Mirela, Mari, Evandro e Neto estavam ensaiando há semanas. O roteiro era da Mari e do Evandro, e nunca estava fechado. Eles não aceitavam começar a gravar enquanto tudo não estivesse completamente finalizado. Equipe de produção, pós-produção, técnica, tudo definido. Não basta só ter uma super-câmera "D qualquer coisa", para gravar em HD a beleza de uma pombo cagando em cima de um careca engravatado na Berrini. Tem que ter o som das asas do pombo, tem que ter o barulho da bosta se espatifando na careca lustrosa, dividido em quadros sincronizados com um som angustiante e em ângulos jamais imaginados por Hitchcock. Tem que ter brilho, luz, câmera, ação!
- Vamos fazer um piloto.
- E quem vai editar?
- Eu e a Renatinha.
- Onde? No Movie Maker? Não...
- Ela tá com um canal no You Tube....tudo bem, é sobre moda.....mas são legais, e ela tem mais de mil visualizações em um vídeo já....
- Para com isso.....ela que seja feliz, mas a gente quer fazer uma coisa diferente...........
- Ela disse que topa, é só pôr o nome dela nos créditos.......e ela divulgaria no canal dela também...........a gente faz, se não ficar bom a gente não sobe na net.......

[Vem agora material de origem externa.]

(** * Nasdaq-100 RAG chatbot: the retrieval pipeline of NAsdaq100StreamlitRag.py

    A shallow embedding of the three RAG functions ([get_query_embedding],
    [find_similar_chunks], [get_llm_answer]) and of the chat handler that
    sequences them.  Python values coming back from the vector store are
    modelled as JSON-like values, Python exceptions as an error result, and
    every outbound call and every message shown on the page as an event of a
    trace, so that "this call is never made" is a statement about the trace. *)

From Stdlib Require Import PrimFloat ZArith DecimalString.
From stdpp Require Import gmap strings list sorting.

Set Warnings "-register-all,-inexact-float".

(** ** Python values *)

Module Py.

(** The values a JSONB column or an RPC result can hold.  A dict is a finite
  map with string keys: the program only looks keys up. *)
Inductive pyval : Type :=
| PNone
| PBool (b : bool)
| PInt (z : Z)
| PFloat (f : float)
| PStr (s : string)
| PList (l : list pyval)
| PDict (d : gmap string pyval).

(** The exceptions that can occur; all of them derive from [Exception], so
  every [except Exception] clause catches each of them. *)
Inductive exn : Type :=
| KeyError (key : string)
| TypeError
| AttributeError (attr : string)
| IndexError
| ServiceError (detail : string).

(** [bool(v)], the truth value tested by [if v] and by [v and ...]. *)
Definition truthy (v : pyval) : bool :=
match v with
| PNone => false
| PBool b => b
| PInt z => negb (z =? 0)%Z
| PFloat f => negb (PrimFloat.eqb f 0%float)
| PStr s => negb (String.eqb s EmptyString)
| PList l => negb (Nat.eqb (length l) 0)
| PDict d => negb (Nat.eqb (size d) 0)
end.

(** [v[key]] for a string key: only a dict can be indexed by a string. *)
Definition getitem (v : pyval) (key : string) : exn + pyval :=
match v with
| PDict d =>
    match d !! key with
    | Some x => inr x
    | None => inl (KeyError key)
    end
| _ => inl TypeError
end.

(** [v.get(key, default)]: only a dict has the method. *)
Definition get (v : pyval) (key : string) (dflt : pyval) : exn + pyval :=
match v with
| PDict d => inr (default dflt (d !! key))
| _ => inl (AttributeError "get")
end.

(** [l[0]] on a list. *)
Definition item0 {A : Type} (l : list A) : exn + A :=
match l with
| x :: _ => inr x
| [] => inl IndexError
end.

Section Str.
(** [repr] of floats, lists and dicts is taken as given. *)
Variable py_repr : pyval -> string.

(** [str(v)], the text an f-string substitutes for [{v}]. *)
Definition str (v : pyval) : string :=
  match v with
  | PStr s => s
  | PNone => "None"
  | PBool true => "True"
  | PBool false => "False"
  | PInt z => NilZero.string_of_int (Z.to_int z)
  | _ => py_repr v
  end.
End Str.

(** [sep.join(l)] *)
Definition join (sep : string) (l : list string) : string := String.concat sep l.

(** [sorted(list(set(l)))]: the distinct elements in ascending order.
  Python compares strings by code point, which on UTF-8 text is the
  byte-wise lexicographic order [String.le]. *)
Definition sorted_set (l : list string) : list string :=
merge_sort String.le (elements (list_to_set l : gset string)).

End Py.
Import Py.

(** ** Effects: trace of events and exceptions *)

Definition nl : string := String (Ascii.ascii_of_nat 10) EmptyString.
Definition dquote : string := String (Ascii.ascii_of_nat 34) EmptyString.

Definition embedding : Type := list float.

(** One entry of the [messages] list of a chat completion request. *)
Record message : Type := Message { role : string; content : string }.

(** The argument dict of the [match_nasdaq_chunks] RPC. *)
Record rpc_params : Type := RpcParams {
  query_embedding : embedding;
  match_threshold : float;
  match_count : Z
}.

(** What the program does to the outside: the three service calls, and the
    two ways it reports an error ([st.error] on the page, [print] on stdout;
    both are an f-string of a fixed text followed by the exception). *)
Inductive event : Type :=
  | EmbeddingsCreate (input : list string) (model : string)
  | SupabaseRpc (fn : string) (params : rpc_params)
  | ChatCompletionsCreate (model : string) (messages : list message)
      (temperature : float)
  | StError (text : string) (e : exn)
  | Printed (text : string) (e : exn).

(** The answers of the three services, each either an exception or the part
    of the response the program reads:
    [response.data[i].embedding], [response.data] (the rows of the RPC, a
    list as the annotation of [context_chunks] says) and
    [response.choices[i].message.content], taken to be text (a null content
    is not modelled).  A run calls each service at most once, so an answer
    depends on the request only. *)
Record Services : Type := {
  embeddings_create : list string -> string -> exn + list embedding;
  rpc_execute : string -> rpc_params -> exn + list pyval;
  chat_completions_create : string -> list message -> float -> exn + list string
}.

(** A computation emits events and ends with a value or a raised exception. *)
Definition M (A : Type) : Type := list event * (exn + A).

Definition ret {A} (a : A) : M A := ([], inr a).
Definition emit (ev : event) : M unit := ([ev], inr tt).
Definition lift {A} (r : exn + A) : M A := ([], r).

Definition bind {A B} (m : M A) (k : A -> M B) : M B :=
  match snd m with
  | inl e => (fst m, inl e)
  | inr a => (fst m ++ fst (k a), snd (k a))
  end.

(** [try: m  except Exception as e: h e] *)
Definition try_except {A} (m : M A) (h : exn -> M A) : M A :=
  match snd m with
  | inl e => (fst m ++ fst (h e), snd (h e))
  | inr a => m
  end.

Notation "x <- m ;; k" := (bind m (fun x => k))
  (at level 100, m at next level, right associativity).
Notation "m ;;; k" := (bind m (fun _ => k))
  (at level 100, right associativity).

Definition trace {A} (m : M A) : list event := fst m.
Definition outcome {A} (m : M A) : exn + A := snd m.

(** A [for] loop that updates its variables [a] on each element of [l]. *)
Fixpoint foldM {A B} (f : A -> B -> M A) (l : list B) (a : A) : M A :=
  match l with
  | [] => ret a
  | b :: l' => a' <- f a b ;; foldM f l' a'
  end.

(** ** The program *)

Definition EMBEDDING_MODEL : string := "text-embedding-3-small".
Definition LLM_MODEL : string := "gpt-4o-mini".

Section RAG.
Variable py_repr : pyval -> string.
Variable svc : Services.

(** The three outbound calls: each leaves its event and then returns or
    raises what the service answers. *)
Definition client_embeddings_create (input : list string) (model : string)
  : M (list embedding) :=
  emit (EmbeddingsCreate input model) ;;;
  lift (embeddings_create svc input model).

Definition supabase_rpc_execute (fn : string) (params : rpc_params)
  : M (list pyval) :=
  emit (SupabaseRpc fn params) ;;;
  lift (rpc_execute svc fn params).

Definition client_chat_completions_create (model : string)
  (messages : list message) (temperature : float) : M (list string) :=
  emit (ChatCompletionsCreate model messages temperature) ;;;
  lift (chat_completions_create svc model messages temperature).

(** [get_query_embedding]: [None] stands for Python's [None]. *)
Definition get_query_embedding (query_text : string) : M (option embedding) :=
  try_except
    (data <- client_embeddings_create [query_text] EMBEDDING_MODEL ;;
     e0 <- lift (item0 data) ;;
     ret (Some e0))
    (fun e =>
       emit (StError "Fehler beim Erstellen des Query-Embeddings: " e) ;;;
       ret None).

(** [find_similar_chunks] *)
Definition find_similar_chunks (emb : embedding) : M (list pyval) :=
  try_except
    (supabase_rpc_execute "match_nasdaq_chunks"
       {| query_embedding := emb;
          match_threshold := 0.4%float;
          match_count := 5 |})
    (fun e =>
       emit (StError "Fehler bei der Vektorsuche in Supabase: " e) ;;;
       ret []).

(** The text appended to [context_text] for one chunk content:
    [f"\n---\n{content}\n---\n"]. *)
Definition delimited (c : pyval) : string :=
  nl +:+ "---" +:+ nl +:+ str py_repr c +:+ nl +:+ "---" +:+ nl.

(** The guarded block of the loop body: the source labels of one chunk. *)
Definition chunk_sources (chunk : pyval) (sources : list string)
  : M (list string) :=
  try_except
    (metadata <- lift (get chunk "metadata" (PDict ∅)) ;;
     if truthy metadata then
       ticker <- lift (get metadata "Ticker" PNone) ;;
       if truthy ticker then
         t <- lift (get metadata "Ticker" (PStr "N/A")) ;;
         c <- lift (get metadata "Company" (PStr "N/A")) ;;
         ret (sources ++ [str py_repr t +:+ " (" +:+ str py_repr c +:+ ")"])
       else ret sources
     else ret sources)
    (fun e =>
       emit (Printed "Fehler beim Parsen der Metadaten: " e) ;;;
       ret sources).

(** One iteration of [for chunk in context_chunks]; the loop variables are
    [context_text] and [sources]. *)
Definition loop_body (vars : string * list string) (chunk : pyval)
  : M (string * list string) :=
  c <- lift (getitem chunk "content") ;;
  let context_text := fst vars +:+ delimited c in
  sources <- chunk_sources chunk (snd vars) ;;
  ret (context_text, sources).

(** Step 1 of [get_llm_answer]: format the context. *)
Definition format_context (context_chunks : list pyval)
  : M (string * list string) :=
  let context_text := EmptyString in
  let sources := [] in
  if truthy (PList context_chunks) then
    foldM loop_body context_chunks (context_text, sources)
  else ret (context_text, sources).

(** Step 2: the system prompt, a triple-quoted f-string: the instruction
    lines, then the context or its placeholder. *)
Definition grounding_instruction : string :=
  nl +:+
  "    Du bist ein Assistent für Finanzanalysen, spezialisiert auf den Nasdaq-100." +:+ nl +:+
  "    Antworte auf die Frage des Benutzers basierend *ausschließlich* auf dem folgenden Kontext." +:+ nl +:+
  "    Wenn der Kontext die Antwort nicht enthält, sage: " +:+ dquote +:+
  "Ich habe dazu keine Informationen in meiner Datenbank." +:+ dquote +:+ nl +:+
  "    Sei präzise und zitiere Fakten, wenn möglich." +:+ nl +:+
  nl +:+
  "    Kontext:" +:+ nl +:+
  "    ".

- Tudo bem, mas ainda temos o problema do microfone......só com o da câmera não dá......
- Para de colocar dificuldade em tudo.........é só um curta de menos de cinco minutos!........você dois estão achando o que?.........que....que....sei lá........aqui não é o NetFlix!
- Calma......
- Um monte de gente grava com uma câmera pior que a nossa, sem microfone, edita no Movie Maker, ou nem edita, e faz umas coisas muito legais........faz quase um mês que a gente esta ensaiando, já temos o figurino, a maquiagem, tudo.......vamos fazer!
- Tudo bem, a gente faz um piloto no próximo ensaio.
Cena 1
Resumo - Dois caras estão numa mesa de bar no meio da noite. O número um é um taxista (Mari) e o número dois (Evandro) é um jornaleiro. Eles estão tomando suco e comendo um pedaço de bolo enquanto conversam. A balconista (Mirela) fica no fundo mascando um chiclete e fumando um cigarro vendo TV.
{Som de copos tilintando, pessoas conversando, barulho de televisão e carros passando de fundo.}
[Câmera em plano médio com os dois sentados na mesa em primeiro plano e a garçonete em segundo plano aparecendo no fundo.]
(Taxista) - "Sei que não temos muita intimidade, mas eu precisava conversar com alguém.......é que.....sei lá......ultimamente eu tenho visto tanta coisa........me faz pensar......que......sei lá............essa cidade....."
(Jornaleiro) - "Acho que estou entendendo o que você quer dizer.........um tipo de depressão........todo mundo é feliz menos eu.......algo assim........."
(Taxista) - "Não sei........acho que as pesso..."
(Jornaleiro) - "O que você precisa é se divertir cara...........pega umas minas fáceis, toma um porre, faz uma merdas........aqui é a democracia.........curte, se diverte......"
(Taxista) - "Estas foi uma das maiores merdas que eu já ouvi...."
CORTA! CORTA!
- Esta ficando bom..........Mirela, eu preciso que você masque esse chiclete como a Sally Sanders na cena do parque de diversões naquele filme com o John Travolta......você esta no fundo, desfocada, tem que ser bem performático para sair bem...........Mari, seja mais deprimida e menos malandro........você esta bem Evandro, mas não olha para Mari quando você responde, fala meio de boca cheia, olhando para a direção do barulho da televisão........você não esta se importando muito com o que ele esta falando........falem mais alto que não temos mic aqui.........vamos continuar da onde parou........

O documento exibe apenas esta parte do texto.